## INSTRUCTIONS FOR THE TASK
Your task is to repeat exactly the lines below between the line holding "rewrite ?pick_here, !pick_other" and the line holding "Lemma blank_then_solid w", inclusive, and only those.

=== DATA SHOWN ===

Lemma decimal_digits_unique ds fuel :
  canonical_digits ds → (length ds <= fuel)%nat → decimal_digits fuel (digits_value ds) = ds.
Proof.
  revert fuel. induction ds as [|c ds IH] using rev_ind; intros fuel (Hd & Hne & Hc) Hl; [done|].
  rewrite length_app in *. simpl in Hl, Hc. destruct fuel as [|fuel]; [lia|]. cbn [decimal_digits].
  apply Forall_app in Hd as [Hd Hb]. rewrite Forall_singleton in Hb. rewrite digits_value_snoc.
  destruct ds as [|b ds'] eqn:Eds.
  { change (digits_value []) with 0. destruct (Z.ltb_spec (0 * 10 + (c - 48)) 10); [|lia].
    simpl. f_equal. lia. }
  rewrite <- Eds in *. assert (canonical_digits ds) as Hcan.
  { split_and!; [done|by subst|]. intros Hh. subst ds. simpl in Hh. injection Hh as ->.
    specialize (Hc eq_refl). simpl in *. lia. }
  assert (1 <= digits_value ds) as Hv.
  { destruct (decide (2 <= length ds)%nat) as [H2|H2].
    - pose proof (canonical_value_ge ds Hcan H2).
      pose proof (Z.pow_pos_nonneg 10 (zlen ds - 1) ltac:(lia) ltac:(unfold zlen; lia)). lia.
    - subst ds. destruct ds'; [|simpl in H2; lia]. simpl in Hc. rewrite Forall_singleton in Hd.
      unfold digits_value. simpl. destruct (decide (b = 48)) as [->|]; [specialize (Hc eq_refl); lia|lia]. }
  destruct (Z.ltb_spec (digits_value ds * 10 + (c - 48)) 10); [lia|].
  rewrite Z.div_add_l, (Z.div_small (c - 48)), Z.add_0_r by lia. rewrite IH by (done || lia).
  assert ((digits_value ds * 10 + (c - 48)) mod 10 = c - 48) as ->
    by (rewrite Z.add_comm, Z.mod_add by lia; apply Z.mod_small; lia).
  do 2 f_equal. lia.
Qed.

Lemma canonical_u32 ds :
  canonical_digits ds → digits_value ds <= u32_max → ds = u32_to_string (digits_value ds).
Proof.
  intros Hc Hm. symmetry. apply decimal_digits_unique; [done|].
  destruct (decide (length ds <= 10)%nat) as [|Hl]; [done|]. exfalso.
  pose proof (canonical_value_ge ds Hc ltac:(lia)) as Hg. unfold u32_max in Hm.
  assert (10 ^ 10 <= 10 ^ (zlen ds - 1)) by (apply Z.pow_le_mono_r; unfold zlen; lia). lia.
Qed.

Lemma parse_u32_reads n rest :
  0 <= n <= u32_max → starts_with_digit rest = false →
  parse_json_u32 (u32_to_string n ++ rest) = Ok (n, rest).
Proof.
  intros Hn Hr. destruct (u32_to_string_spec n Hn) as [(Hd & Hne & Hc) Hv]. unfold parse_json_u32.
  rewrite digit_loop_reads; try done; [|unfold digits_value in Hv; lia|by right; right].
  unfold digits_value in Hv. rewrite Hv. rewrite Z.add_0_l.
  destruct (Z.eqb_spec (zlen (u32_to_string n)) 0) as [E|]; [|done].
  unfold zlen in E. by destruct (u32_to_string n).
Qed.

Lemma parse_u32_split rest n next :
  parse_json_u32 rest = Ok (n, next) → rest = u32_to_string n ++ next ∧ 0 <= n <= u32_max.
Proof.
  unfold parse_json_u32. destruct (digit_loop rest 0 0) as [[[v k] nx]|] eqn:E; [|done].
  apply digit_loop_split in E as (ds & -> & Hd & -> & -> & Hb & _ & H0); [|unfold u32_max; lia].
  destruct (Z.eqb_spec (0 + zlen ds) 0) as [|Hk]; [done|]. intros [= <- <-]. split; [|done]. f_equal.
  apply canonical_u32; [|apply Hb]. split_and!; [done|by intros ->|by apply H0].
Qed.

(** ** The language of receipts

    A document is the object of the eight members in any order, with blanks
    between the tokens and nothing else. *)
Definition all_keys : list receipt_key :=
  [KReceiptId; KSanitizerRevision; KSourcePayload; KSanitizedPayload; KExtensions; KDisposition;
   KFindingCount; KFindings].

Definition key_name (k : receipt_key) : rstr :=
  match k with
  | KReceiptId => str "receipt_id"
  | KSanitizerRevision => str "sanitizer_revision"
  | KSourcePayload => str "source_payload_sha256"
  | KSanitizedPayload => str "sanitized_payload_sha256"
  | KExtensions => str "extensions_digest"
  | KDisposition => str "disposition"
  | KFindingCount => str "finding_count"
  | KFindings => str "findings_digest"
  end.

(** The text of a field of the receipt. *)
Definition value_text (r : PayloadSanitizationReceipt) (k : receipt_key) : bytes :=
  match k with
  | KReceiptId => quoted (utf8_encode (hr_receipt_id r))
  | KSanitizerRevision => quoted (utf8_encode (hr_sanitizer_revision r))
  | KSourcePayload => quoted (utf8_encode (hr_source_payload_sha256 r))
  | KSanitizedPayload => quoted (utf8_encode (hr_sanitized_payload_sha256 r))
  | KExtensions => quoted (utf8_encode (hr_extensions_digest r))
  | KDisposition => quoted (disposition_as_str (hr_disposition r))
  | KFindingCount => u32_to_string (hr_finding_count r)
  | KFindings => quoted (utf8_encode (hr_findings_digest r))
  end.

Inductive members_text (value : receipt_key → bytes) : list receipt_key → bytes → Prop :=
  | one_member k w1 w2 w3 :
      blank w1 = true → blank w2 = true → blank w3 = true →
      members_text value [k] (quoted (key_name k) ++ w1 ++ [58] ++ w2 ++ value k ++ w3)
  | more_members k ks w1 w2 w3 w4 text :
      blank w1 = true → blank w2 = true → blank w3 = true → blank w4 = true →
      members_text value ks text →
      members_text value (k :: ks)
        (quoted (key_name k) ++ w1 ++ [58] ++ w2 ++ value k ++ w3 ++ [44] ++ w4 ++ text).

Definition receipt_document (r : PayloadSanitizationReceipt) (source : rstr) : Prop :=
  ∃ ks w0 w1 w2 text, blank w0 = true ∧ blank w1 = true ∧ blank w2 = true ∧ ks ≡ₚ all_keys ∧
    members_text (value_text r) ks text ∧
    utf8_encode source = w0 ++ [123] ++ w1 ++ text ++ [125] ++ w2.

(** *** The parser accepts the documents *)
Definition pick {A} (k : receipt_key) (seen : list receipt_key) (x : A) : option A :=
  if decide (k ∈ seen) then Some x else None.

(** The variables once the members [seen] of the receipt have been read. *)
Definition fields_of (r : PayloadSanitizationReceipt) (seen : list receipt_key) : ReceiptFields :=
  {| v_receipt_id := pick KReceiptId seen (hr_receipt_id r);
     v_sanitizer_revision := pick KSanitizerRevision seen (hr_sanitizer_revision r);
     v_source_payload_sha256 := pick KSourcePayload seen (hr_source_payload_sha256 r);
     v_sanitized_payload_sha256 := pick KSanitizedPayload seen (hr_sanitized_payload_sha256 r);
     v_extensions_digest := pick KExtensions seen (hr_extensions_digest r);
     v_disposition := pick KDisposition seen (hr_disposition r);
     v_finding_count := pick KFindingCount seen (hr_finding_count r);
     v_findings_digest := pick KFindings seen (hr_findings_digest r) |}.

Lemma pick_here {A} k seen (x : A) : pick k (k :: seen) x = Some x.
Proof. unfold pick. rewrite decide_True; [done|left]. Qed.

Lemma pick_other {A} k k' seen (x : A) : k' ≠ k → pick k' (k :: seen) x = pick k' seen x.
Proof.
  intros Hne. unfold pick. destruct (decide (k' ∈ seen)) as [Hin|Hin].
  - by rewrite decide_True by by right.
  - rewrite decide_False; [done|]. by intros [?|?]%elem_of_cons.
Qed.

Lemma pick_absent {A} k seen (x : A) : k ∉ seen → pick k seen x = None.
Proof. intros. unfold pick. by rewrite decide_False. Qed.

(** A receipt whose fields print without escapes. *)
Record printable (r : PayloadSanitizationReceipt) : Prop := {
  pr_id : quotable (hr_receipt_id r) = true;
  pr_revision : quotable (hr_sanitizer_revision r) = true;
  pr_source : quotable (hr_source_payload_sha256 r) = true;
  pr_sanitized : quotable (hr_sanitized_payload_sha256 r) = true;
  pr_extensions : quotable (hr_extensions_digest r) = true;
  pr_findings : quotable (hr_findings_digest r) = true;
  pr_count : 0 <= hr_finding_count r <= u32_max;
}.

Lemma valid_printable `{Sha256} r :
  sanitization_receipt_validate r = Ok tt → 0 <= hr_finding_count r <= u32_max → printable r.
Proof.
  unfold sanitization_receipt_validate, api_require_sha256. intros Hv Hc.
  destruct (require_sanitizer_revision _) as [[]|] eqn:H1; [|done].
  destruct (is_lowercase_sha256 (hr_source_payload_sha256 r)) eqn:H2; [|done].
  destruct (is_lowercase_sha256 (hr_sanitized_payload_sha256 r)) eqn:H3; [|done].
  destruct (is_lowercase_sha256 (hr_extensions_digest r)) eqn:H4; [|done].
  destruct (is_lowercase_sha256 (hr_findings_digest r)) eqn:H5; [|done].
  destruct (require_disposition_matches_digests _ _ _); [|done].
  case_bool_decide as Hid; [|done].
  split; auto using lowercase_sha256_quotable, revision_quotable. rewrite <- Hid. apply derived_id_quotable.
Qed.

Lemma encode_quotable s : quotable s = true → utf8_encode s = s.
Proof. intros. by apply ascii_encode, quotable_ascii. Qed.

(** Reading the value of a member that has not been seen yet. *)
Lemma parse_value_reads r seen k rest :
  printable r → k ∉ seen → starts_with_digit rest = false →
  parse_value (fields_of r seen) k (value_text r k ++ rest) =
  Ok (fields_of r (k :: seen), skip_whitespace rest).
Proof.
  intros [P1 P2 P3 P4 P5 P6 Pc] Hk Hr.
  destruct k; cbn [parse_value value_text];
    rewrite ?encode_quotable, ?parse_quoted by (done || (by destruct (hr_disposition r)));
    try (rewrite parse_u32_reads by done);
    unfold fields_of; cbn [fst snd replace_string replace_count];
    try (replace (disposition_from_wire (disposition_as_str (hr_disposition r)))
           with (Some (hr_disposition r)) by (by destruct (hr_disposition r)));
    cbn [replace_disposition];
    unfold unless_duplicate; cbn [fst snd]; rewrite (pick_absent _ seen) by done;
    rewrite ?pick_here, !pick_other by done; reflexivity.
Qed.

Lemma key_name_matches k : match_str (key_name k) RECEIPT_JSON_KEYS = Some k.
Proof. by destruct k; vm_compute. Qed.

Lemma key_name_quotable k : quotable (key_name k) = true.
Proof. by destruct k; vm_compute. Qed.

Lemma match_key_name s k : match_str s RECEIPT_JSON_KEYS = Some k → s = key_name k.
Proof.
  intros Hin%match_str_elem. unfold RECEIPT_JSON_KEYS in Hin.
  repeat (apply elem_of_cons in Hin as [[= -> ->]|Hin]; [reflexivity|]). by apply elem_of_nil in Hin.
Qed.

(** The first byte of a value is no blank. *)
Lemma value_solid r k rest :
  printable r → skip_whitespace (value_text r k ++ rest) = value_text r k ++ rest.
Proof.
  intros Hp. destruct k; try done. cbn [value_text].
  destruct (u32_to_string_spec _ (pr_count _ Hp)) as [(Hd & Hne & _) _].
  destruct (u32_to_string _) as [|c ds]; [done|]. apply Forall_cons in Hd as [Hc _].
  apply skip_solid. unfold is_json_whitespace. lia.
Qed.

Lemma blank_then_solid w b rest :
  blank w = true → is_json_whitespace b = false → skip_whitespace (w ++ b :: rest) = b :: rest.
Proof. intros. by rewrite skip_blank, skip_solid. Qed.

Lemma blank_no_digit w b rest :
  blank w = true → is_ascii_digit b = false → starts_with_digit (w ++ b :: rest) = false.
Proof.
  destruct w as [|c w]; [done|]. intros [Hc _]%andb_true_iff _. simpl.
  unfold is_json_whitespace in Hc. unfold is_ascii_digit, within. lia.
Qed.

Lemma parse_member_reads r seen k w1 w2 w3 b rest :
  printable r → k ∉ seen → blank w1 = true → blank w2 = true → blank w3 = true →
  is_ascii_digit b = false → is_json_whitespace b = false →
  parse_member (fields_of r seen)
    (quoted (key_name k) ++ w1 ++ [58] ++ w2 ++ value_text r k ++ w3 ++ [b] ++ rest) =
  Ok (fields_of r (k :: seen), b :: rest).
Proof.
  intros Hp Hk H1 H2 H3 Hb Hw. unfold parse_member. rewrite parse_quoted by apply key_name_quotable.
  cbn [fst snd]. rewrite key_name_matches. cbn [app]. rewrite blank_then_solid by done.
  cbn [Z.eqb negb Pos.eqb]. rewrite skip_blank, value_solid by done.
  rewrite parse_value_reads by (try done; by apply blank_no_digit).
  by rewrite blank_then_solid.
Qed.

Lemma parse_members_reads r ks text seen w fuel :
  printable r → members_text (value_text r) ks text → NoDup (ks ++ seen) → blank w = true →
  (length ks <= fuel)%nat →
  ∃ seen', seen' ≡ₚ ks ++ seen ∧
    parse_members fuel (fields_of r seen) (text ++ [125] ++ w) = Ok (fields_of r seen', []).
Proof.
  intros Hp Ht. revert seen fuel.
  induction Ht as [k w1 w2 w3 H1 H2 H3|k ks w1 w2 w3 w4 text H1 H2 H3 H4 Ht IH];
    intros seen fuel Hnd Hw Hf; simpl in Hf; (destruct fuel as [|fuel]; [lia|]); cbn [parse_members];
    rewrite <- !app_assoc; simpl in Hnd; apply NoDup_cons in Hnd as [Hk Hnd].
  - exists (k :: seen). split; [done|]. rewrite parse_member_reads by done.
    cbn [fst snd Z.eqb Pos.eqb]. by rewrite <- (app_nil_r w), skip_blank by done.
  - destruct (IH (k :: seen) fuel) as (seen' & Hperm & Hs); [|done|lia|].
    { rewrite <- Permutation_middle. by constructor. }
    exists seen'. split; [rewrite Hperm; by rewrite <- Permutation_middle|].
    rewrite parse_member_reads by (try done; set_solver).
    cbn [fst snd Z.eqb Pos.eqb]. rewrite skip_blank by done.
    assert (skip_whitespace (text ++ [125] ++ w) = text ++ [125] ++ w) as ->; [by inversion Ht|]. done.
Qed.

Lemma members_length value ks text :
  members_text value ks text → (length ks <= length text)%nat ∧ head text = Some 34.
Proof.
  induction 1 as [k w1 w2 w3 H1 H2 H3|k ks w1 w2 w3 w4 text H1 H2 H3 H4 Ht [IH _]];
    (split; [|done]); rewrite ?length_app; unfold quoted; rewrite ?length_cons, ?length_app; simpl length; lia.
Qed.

===

## PROBLEM SOLUTION
    rewrite ?pick_here, !pick_other by done; reflexivity.
Qed.

Lemma key_name_matches k : match_str (key_name k) RECEIPT_JSON_KEYS = Some k.
Proof. by destruct k; vm_compute. Qed.

Lemma key_name_quotable k : quotable (key_name k) = true.
Proof. by destruct k; vm_compute. Qed.

Lemma match_key_name s k : match_str s RECEIPT_JSON_KEYS = Some k → s = key_name k.
Proof.
  intros Hin%match_str_elem. unfold RECEIPT_JSON_KEYS in Hin.
  repeat (apply elem_of_cons in Hin as [[= -> ->]|Hin]; [reflexivity|]). by apply elem_of_nil in Hin.
Qed.

(** The first byte of a value is no blank. *)
Lemma value_solid r k rest :
  printable r → skip_whitespace (value_text r k ++ rest) = value_text r k ++ rest.
Proof.
  intros Hp. destruct k; try done. cbn [value_text].
  destruct (u32_to_string_spec _ (pr_count _ Hp)) as [(Hd & Hne & _) _].
  destruct (u32_to_string _) as [|c ds]; [done|]. apply Forall_cons in Hd as [Hc _].
  apply skip_solid. unfold is_json_whitespace. lia.
Qed.

Lemma blank_then_solid w b rest :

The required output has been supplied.